*** Block opens ***

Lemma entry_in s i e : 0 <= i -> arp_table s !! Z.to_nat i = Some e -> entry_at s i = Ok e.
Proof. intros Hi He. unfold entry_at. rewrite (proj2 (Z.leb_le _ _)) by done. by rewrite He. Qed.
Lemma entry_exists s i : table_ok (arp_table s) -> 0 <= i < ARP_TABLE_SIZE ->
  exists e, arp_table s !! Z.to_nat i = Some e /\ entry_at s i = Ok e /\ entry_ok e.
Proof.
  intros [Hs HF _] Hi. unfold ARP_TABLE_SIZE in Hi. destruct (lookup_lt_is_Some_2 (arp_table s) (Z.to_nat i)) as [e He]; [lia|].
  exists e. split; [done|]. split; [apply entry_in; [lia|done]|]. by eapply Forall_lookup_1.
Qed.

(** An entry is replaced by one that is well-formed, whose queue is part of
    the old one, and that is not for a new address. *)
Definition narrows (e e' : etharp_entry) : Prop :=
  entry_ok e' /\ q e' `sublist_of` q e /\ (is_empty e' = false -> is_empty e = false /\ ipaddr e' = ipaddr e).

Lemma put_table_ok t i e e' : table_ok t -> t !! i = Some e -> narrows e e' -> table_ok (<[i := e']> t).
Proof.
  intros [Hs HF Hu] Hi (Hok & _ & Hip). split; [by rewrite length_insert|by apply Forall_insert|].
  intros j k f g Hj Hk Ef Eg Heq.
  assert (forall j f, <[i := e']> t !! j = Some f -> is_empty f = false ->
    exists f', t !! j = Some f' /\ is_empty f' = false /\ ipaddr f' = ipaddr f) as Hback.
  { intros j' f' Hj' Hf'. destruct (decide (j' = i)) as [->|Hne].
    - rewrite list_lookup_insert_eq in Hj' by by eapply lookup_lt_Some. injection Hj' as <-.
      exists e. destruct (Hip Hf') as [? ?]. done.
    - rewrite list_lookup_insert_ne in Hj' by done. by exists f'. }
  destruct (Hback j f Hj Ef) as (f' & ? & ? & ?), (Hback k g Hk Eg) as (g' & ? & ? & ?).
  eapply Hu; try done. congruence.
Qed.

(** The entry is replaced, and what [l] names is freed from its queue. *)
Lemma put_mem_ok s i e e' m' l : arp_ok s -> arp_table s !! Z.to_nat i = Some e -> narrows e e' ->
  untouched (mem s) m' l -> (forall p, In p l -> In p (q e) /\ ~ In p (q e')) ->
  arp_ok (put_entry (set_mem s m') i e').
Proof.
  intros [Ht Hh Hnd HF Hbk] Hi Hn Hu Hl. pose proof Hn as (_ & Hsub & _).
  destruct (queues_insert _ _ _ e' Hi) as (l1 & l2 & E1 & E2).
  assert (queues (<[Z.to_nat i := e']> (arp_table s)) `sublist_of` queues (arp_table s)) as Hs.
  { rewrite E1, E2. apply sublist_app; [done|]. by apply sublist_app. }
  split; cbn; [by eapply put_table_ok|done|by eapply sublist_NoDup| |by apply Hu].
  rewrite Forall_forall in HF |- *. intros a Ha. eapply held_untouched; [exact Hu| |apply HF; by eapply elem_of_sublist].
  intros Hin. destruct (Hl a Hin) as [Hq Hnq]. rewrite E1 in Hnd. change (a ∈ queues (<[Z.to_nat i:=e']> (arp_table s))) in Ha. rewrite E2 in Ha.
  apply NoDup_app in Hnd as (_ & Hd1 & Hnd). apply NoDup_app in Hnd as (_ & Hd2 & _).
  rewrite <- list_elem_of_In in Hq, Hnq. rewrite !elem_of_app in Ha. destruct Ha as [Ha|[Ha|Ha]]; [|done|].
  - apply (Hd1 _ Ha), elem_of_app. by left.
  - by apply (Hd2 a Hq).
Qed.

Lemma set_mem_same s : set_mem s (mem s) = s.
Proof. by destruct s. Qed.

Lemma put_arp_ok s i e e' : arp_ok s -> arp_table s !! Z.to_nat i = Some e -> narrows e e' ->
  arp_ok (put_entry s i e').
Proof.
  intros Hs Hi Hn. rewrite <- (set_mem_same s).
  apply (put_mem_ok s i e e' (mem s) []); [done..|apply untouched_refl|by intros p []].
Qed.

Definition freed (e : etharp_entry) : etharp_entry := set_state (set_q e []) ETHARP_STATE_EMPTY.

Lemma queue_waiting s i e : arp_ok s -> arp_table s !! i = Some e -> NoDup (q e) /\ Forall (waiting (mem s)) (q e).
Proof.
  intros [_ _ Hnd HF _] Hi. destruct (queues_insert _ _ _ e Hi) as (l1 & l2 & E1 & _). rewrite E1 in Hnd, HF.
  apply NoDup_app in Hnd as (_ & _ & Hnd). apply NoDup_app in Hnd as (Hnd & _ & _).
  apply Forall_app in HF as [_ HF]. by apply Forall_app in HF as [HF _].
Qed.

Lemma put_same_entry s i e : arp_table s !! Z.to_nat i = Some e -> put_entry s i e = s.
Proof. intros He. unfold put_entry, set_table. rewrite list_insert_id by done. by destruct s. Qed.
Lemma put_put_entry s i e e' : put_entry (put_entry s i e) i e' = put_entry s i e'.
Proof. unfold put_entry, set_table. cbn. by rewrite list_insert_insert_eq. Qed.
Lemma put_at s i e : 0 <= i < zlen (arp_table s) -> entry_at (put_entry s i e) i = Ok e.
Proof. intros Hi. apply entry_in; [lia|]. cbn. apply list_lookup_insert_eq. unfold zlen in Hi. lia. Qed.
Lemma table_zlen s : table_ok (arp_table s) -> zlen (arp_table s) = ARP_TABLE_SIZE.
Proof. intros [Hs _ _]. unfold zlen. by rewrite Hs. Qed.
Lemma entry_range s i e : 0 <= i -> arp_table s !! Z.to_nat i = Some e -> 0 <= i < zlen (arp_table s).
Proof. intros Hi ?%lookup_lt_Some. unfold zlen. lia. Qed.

*** Block closes ***

• [TASK DESCRIPTION]: Repeat the data above, word for word.

• [PROBLEM SOLUTION]:
Lemma entry_in s i e : 0 <= i -> arp_table s !! Z.to_nat i = Some e -> entry_at s i = Ok e.
Proof. intros Hi He. unfold entry_at. rewrite (proj2 (Z.leb_le _ _)) by done. by rewrite He. Qed.
Lemma entry_exists s i : table_ok (arp_table s) -> 0 <= i < ARP_TABLE_SIZE ->
  exists e, arp_table s !! Z.to_nat i = Some e /\ entry_at s i = Ok e /\ entry_ok e.
Proof.
  intros [Hs HF _] Hi. unfold ARP_TABLE_SIZE in Hi. destruct (lookup_lt_is_Some_2 (arp_table s) (Z.to_nat i)) as [e He]; [lia|].
  exists e. split; [done|]. split; [apply entry_in; [lia|done]|]. by eapply Forall_lookup_1.
Qed.

(** An entry is replaced by one that is well-formed, whose queue is part of
    the old one, and that is not for a new address. *)
Definition narrows (e e' : etharp_entry) : Prop :=
  entry_ok e' /\ q e' `sublist_of` q e /\ (is_empty e' = false -> is_empty e = false /\ ipaddr e' = ipaddr e).

Lemma put_table_ok t i e e' : table_ok t -> t !! i = Some e -> narrows e e' -> table_ok (<[i := e']> t).
Proof.
  intros [Hs HF Hu] Hi (Hok & _ & Hip). split; [by rewrite length_insert|by apply Forall_insert|].
  intros j k f g Hj Hk Ef Eg Heq.
  assert (forall j f, <[i := e']> t !! j = Some f -> is_empty f = false ->
    exists f', t !! j = Some f' /\ is_empty f' = false /\ ipaddr f' = ipaddr f) as Hback.
  { intros j' f' Hj' Hf'. destruct (decide (j' = i)) as [->|Hne].
    - rewrite list_lookup_insert_eq in Hj' by by eapply lookup_lt_Some. injection Hj' as <-.
      exists e. destruct (Hip Hf') as [? ?]. done.
    - rewrite list_lookup_insert_ne in Hj' by done. by exists f'. }
  destruct (Hback j f Hj Ef) as (f' & ? & ? & ?), (Hback k g Hk Eg) as (g' & ? & ? & ?).
  eapply Hu; try done. congruence.
Qed.

(** The entry is replaced, and what [l] names is freed from its queue. *)
Lemma put_mem_ok s i e e' m' l : arp_ok s -> arp_table s !! Z.to_nat i = Some e -> narrows e e' ->
  untouched (mem s) m' l -> (forall p, In p l -> In p (q e) /\ ~ In p (q e')) ->
  arp_ok (put_entry (set_mem s m') i e').
Proof.
  intros [Ht Hh Hnd HF Hbk] Hi Hn Hu Hl. pose proof Hn as (_ & Hsub & _).
  destruct (queues_insert _ _ _ e' Hi) as (l1 & l2 & E1 & E2).
  assert (queues (<[Z.to_nat i := e']> (arp_table s)) `sublist_of` queues (arp_table s)) as Hs.
  { rewrite E1, E2. apply sublist_app; [done|]. by apply sublist_app. }
  split; cbn; [by eapply put_table_ok|done|by eapply sublist_NoDup| |by apply Hu].
  rewrite Forall_forall in HF |- *. intros a Ha. eapply held_untouched; [exact Hu| |apply HF; by eapply elem_of_sublist].
  intros Hin. destruct (Hl a Hin) as [Hq Hnq]. rewrite E1 in Hnd. change (a ∈ queues (<[Z.to_nat i:=e']> (arp_table s))) in Ha. rewrite E2 in Ha.
  apply NoDup_app in Hnd as (_ & Hd1 & Hnd). apply NoDup_app in Hnd as (_ & Hd2 & _).
  rewrite <- list_elem_of_In in Hq, Hnq. rewrite !elem_of_app in Ha. destruct Ha as [Ha|[Ha|Ha]]; [|done|].
  - apply (Hd1 _ Ha), elem_of_app. by left.
  - by apply (Hd2 a Hq).
Qed.

Lemma set_mem_same s : set_mem s (mem s) = s.
Proof. by destruct s. Qed.

Lemma put_arp_ok s i e e' : arp_ok s -> arp_table s !! Z.to_nat i = Some e -> narrows e e' ->
  arp_ok (put_entry s i e').
Proof.
  intros Hs Hi Hn. rewrite <- (set_mem_same s).
  apply (put_mem_ok s i e e' (mem s) []); [done..|apply untouched_refl|by intros p []].
Qed.

Definition freed (e : etharp_entry) : etharp_entry := set_state (set_q e []) ETHARP_STATE_EMPTY.

Lemma queue_waiting s i e : arp_ok s -> arp_table s !! i = Some e -> NoDup (q e) /\ Forall (waiting (mem s)) (q e).
Proof.
  intros [_ _ Hnd HF _] Hi. destruct (queues_insert _ _ _ e Hi) as (l1 & l2 & E1 & _). rewrite E1 in Hnd, HF.
  apply NoDup_app in Hnd as (_ & _ & Hnd). apply NoDup_app in Hnd as (Hnd & _ & _).
  apply Forall_app in HF as [_ HF]. by apply Forall_app in HF as [HF _].
Qed.

Lemma put_same_entry s i e : arp_table s !! Z.to_nat i = Some e -> put_entry s i e = s.
Proof. intros He. unfold put_entry, set_table. rewrite list_insert_id by done. by destruct s. Qed.
Lemma put_put_entry s i e e' : put_entry (put_entry s i e) i e' = put_entry s i e'.
Proof. unfold put_entry, set_table. cbn. by rewrite list_insert_insert_eq. Qed.
Lemma put_at s i e : 0 <= i < zlen (arp_table s) -> entry_at (put_entry s i e) i = Ok e.
Proof. intros Hi. apply entry_in; [lia|]. cbn. apply list_lookup_insert_eq. unfold zlen in Hi. lia. Qed.
Lemma table_zlen s : table_ok (arp_table s) -> zlen (arp_table s) = ARP_TABLE_SIZE.
Proof. intros [Hs _ _]. unfold zlen. by rewrite Hs. Qed.
Lemma entry_range s i e : 0 <= i -> arp_table s !! Z.to_nat i = Some e -> 0 <= i < zlen (arp_table s).
Proof. intros Hi ?%lookup_lt_Some. unfold zlen. lia. Qed.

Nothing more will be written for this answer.